Would you output the entries below only from the line containing "split; [unfold kv_is" through the line containing "(** Executions of", exactly as they stand and with both ends included?

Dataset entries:
□ □ □ □
Lemma without_ok cfg i : svc_ok cfg -> (i < sc_n cfg)%nat -> svc_ok (without cfg i).
Proof.
  intros [O1 O2 O3 O4 O5 O6 O7 O8 O9] Hi. split; simpl; rewrite ?length_insert; try done; intros j; unfold is_running, server_of; simpl.
  - destruct (decide (j = i)) as [->|Hne]; [|by rewrite !list_lookup_insert_ne by done].
    rewrite !list_lookup_insert_eq by congruence. split; [by destruct (svc_storage cfg i)|by intros [? ?]].
  - destruct (decide (j = i)) as [->|Hne].
    + rewrite lookup_insert_eq, list_lookup_insert_eq by congruence. split; [by intros [? ?]|by intros [? ?]].
    + rewrite lookup_insert_ne, list_lookup_insert_ne by (try done; intros [= E]; lia). apply O9.
Qed.

Lemma without_storage cfg i j : svc_ok cfg -> (i < sc_n cfg)%nat -> svc_storage (without cfg i) j = svc_storage cfg j.
Proof.
  intros Ho Hi. unfold svc_storage at 1. simpl. destruct (decide (j = i)) as [->|Hne].
  - rewrite !list_lookup_insert_eq by (by rewrite ?(so_servers _ Ho), ?(so_saved _ Ho)). by destruct (svc_storage cfg i).
  - by rewrite !list_lookup_insert_ne by done.
Qed.
(* ===== verification/KvReplica.v ===== *)
(** The replicated key/value service with snapshots: the server of kvraft is a consumer
    in the sense of Replica, so that its replicas agree while logs are compacted,
    snapshots are sent to peers that lag behind, and peers crash and restart. *)
From Stdlib Require Import ZArith Lia.
From stdpp Require Import base list numbers strings gmap relations.
From S2P Require Import Prelude RaftTypes RaftNode RaftVote RaftWf RaftSafe RaftCluster LogTree SafetyRun SharedLog RaftApply Delivery SnapMoves Replica KvRaft KvSession KvProps KvCluster.

#[local] Open Scope Z_scope.

Section Service.
Context `{LabGobOk Op} `{SnapGob} `{!SnapGobOk} (maxraft : Z).
Abbreviation Server := (KVServer (Raft Op)).
Implicit Types (kv : Server) (rf : Raft Op).

(** ** The server as a consumer *)

(** One iteration of ApplyTicket, its calls on the peer included. *)
Definition kv_handle (msg : ApplyMsg Op) rf kv : Server * Raft Op * res bool :=
  let '(kv', r) := ApplyTicket_msg msg (set_rf rf kv) in (kv', kv_rf kv', r).

#[export] Instance kv_consumer : Consumer Op Server Piece :=
  { cs_boot := fun i rf => StartKVServer (Z.of_nat i) maxraft rf (persister rf);
    cs_handle := kv_handle;
    cs_piece := run_piece }.

Definition kv_holds kv (l : list (LogEntry Op)) : Prop :=
  kv_is kv (replay session0 (commands l)) /\ chans_ok kv /\ kv_lastApplied kv <= Z.of_nat (length l).

(** A snapshot of the session of [l]. *)
Definition kv_image (l : list (LogEntry Op)) (b : bytes) : Prop := b = session_bytes (replay session0 (commands l)).

Lemma replay_snoc (l : list (LogEntry Op)) e o :
  le_Data e = Some o -> replay session0 (commands (l ++ [e])) = session_step (replay session0 (commands l)) o.
Proof. intros E. unfold commands, replay. rewrite omap_app, foldl_app. simpl. by rewrite E. Qed.

Lemma restore_image kv l b :
  kv_image l b -> chans_ok kv -> kv_lastApplied kv <= Z.of_nat (length l) ->
  exists kv', RestoreSnapShot b kv = (kv', Ret tt) /\ kv_holds kv' l /\ kv_rf kv' = kv_rf kv.
Proof.
  intros -> [Hb Hi He] Ha. unfold session_bytes. rewrite run_Restore by done. eexists. split; [done|]. split; [|done].
  split; [by split_and!|]. by split.
Qed.

Lemma chans_rf kv rf : chans_ok kv -> chans_ok (set_rf rf kv).
Proof. intros []. by split. Qed.

Lemma boot_image (me : Z) rf l : kv_image l (ReadSnapshot (persister rf)) -> kv_holds (StartKVServer me maxraft rf (persister rf)) l.
Proof.
  intros Him. unfold StartKVServer. destruct (restore_image (mkKVServer me rf 0 maxraft (-1) (Some ∅) (Some ∅) (Some ∅) ∅ []) l _ Him)
    as (kv' & -> & Hh & _); [by split|simpl; lia|done].
Qed.

#[export] Instance kv_consumer_ok : ConsumerOk Op Server Piece kv_holds kv_image.
Proof.
  split.
  - intros i rf E. destruct (boot_ok (Z.of_nat i) rf (persister rf) E) as [Hm Hc Ha].
    unfold cs_boot, kv_consumer, StartKVServer in *. rewrite E in *. split; [done|]. by split.
  - intros i rf l. apply boot_image.
  - intros kv l e rf (Hm & Hc & Ha) Hwf Hi [o Ho]. unfold cs_handle, kv_consumer, kv_handle, ApplyTicket_msg. simpl. rewrite Ho.
    destruct (run_command wf (set_rf rf kv) _ (le_Index e) o Hm (chans_rf _ _ Hc) Hwf) as (kv' & -> & (Hm' & Ha' & Hc' & _) & Htr); [simpl; lia|].
    exists kv', (kv_rf kv'). split; [done|]. split.
    + split; [by rewrite (replay_snoc _ _ _ Ho)|]. split; [done|]. rewrite Ha', length_app. simpl. lia.
    + destruct Htr as [E|Hs]; [by left|right]. eexists. split; [|exact Hs]. unfold kv_image. by rewrite (replay_snoc _ _ _ Ho).
  - intros kv l l' snap idx t rf (Hm & Hc & Ha) Him Hle. unfold cs_handle, kv_consumer, kv_handle, ApplyTicket_msg. simpl.
    destruct (restore_image (set_rf rf kv) l' snap Him (chans_rf _ _ Hc)) as (kv' & Hr & Hh & Erf); [simpl; lia|].
    rewrite (bind_run _ _ _ _ _ Hr). simpl. rewrite Erf. by exists kv'.
  - intros kv l p kv' (Hm & Hc & Ha) Hr. destruct (KvCluster.piece_ok p kv kv' Hc Hr) as (Hc' & Ea & Hmaps). injection Hmaps as E1 E2 E3.
    split; [unfold kv_is in *; by rewrite E1, E2, E3|]. split; [done|]. lia.
Qed.

(** ** Executions *)

Section Runs.
Context (n : nat) (now : nat -> Z).
Abbreviation start := (system (D:=Op) (S:=Server) (P:=Piece) n now).

(** Executions of the service over the arrays behind the logs. *)
Abbreviation begin := (start, boot_memory (init n now)).
Implicit Types w : System (D:=Op) (S:=Server) * Memory (D:=Op).

Lemma intact_service w w' : rtc (intact run_step) begin w -> rtc (intact run_step) w w' -> rtc run_step start (fst w) /\ rtc run_step (fst w) (fst w').
Proof. intros Hr Hr'. exact (intact_start run_step start w w' Hr Hr'). Qed.

(** C17.  Replicas agree with snapshots: in every execution of the service over the arrays
    behind the logs, in which logs are compacted by the servers' own snapshots and
    snapshots are installed on peers that lag behind (messages lost, delayed and
    reordered, peers crashing and restarting from their snapshots), two servers, at any
    two points of the execution, hold the sessions of two command sequences of which one
    is a prefix of the other.  This is for executions in which no AppendEntries message is
    overwritten in the log of its sender between being prepared and being encoded, no
    goroutine sends an installed snapshot after its peer has delivered past the index of
    this snapshot, and log indices stay within 2^53. *)
Theorem replicas_agree_compacted w w' (i j : nat) ln ln' :
  rtc (intact run_step) begin w -> rtc (intact run_step) w w' -> sy_lanes (fst w) !! i = Some ln -> sy_lanes (fst w') !! j = Some ln' ->
  exists os os', kv_is (ln_server ln) (replay session0 os) /\ kv_is (ln_server ln') (replay session0 os')
    /\ (os `prefix_of` os' \/ os' `prefix_of` os).
Proof.
  intros Hw Hw' Hi Hj. destruct (intact_service _ _ Hw Hw') as [Hr Hr'].
  destruct (servers_comparable kv_holds kv_image n now _ _ i j ln ln' Hr Hr' Hi Hj) as (l & l' & (Hm & _) & (Hm' & _) & Hc).
  exists (commands l), (commands l'). split; [done|]. split; [done|]. unfold commands.
  destruct Hc as [[v ->]|[v ->]]; [left|right]; rewrite omap_app; by eexists.
Qed.

(** C22.  Nothing stops a replica with snapshots: whatever message the server of a peer has been
    given, a command or an installed snapshot, it handles it without a panic and is not
    blocked.  This is for executions over the arrays behind the logs in which no
    AppendEntries message is overwritten in the log of its sender between being prepared
    and being encoded, no goroutine sends an installed snapshot after its peer has
    delivered past the index of this snapshot, and log indices stay within 2^53. *)
Theorem replica_handles w (i : nat) rf ln msg :
  rtc (intact run_step) begin w -> nodes (sy_cluster (fst w)) !! i = Some rf -> sy_lanes (fst w) !! i = Some ln -> ln_inbox ln = Some msg ->
  exists kv, ApplyTicket_msg msg (set_rf rf (ln_server ln)) = (kv, Ret true).
Proof.
  intros Hw Hi Hln Hin. destruct (intact_service _ _ Hw (rtc_refl _ _)) as [Hr _].
  destruct (server_handles kv_holds kv_image n now _ i rf ln msg Hr Hi Hln Hin) as (kv & rf' & Hh).
  exists kv. unfold cs_handle, kv_consumer, kv_handle in Hh. destruct (ApplyTicket_msg msg _) as [kv' r]. by injection Hh as -> _ ->.
Qed.

(** C23.  Snapshots are those of the replicated session: the snapshot a peer keeps at any time is
    empty and its log complete, or it is the encoding of the session of some commands, as
    many as the log has lost, and these commands agree with what any server of any peer
    has applied, then or later.  This is for executions over the arrays behind the logs in
    which no AppendEntries message is overwritten in the log of its sender between being
    prepared and being encoded, no goroutine sends an installed snapshot after its peer
    has delivered past the index of this snapshot, and log indices stay within 2^53. *)
Theorem snapshots_consistent w w' (i j : nat) rf ln :
  rtc (intact run_step) begin w -> rtc (intact run_step) w w' -> nodes (sy_cluster (fst w)) !! i = Some rf -> sy_lanes (fst w') !! j = Some ln ->
  firstIndex (log rf) = 0 /\ snapshot rf = []
  \/ exists l os, Z.of_nat (length l) = firstIndex (log rf) /\ snapshot rf = session_bytes (replay session0 (commands l))
       /\ kv_is (ln_server ln) (replay session0 os) /\ (commands l `prefix_of` os \/ os `prefix_of` commands l).
Proof.
  intros Hw Hw' Hi Hj. destruct (intact_service _ _ Hw Hw') as [Hr Hr'].
  destruct (snapshots_backed kv_holds kv_image n now _ _ i j rf ln Hr Hr' Hi Hj) as [?|(l & l' & Him & Hf & (Hm & _) & Hc)]; [by left|right].
  exists l, (commands l'). split; [done|]. split; [done|]. split; [done|]. unfold commands.
  destruct Hc as [[v ->]|[v ->]]; [left|right]; rewrite omap_app; by eexists.
Qed.

End Runs.
End Service.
□ □ □ □
### Task output
    split; [unfold kv_is in *; by rewrite E1, E2, E3|]. split; [done|]. lia.
Qed.

(** ** Executions *)

Section Runs.
Context (n : nat) (now : nat -> Z).
Abbreviation start := (system (D:=Op) (S:=Server) (P:=Piece) n now).

(** Executions of the service over the arrays behind the logs. *)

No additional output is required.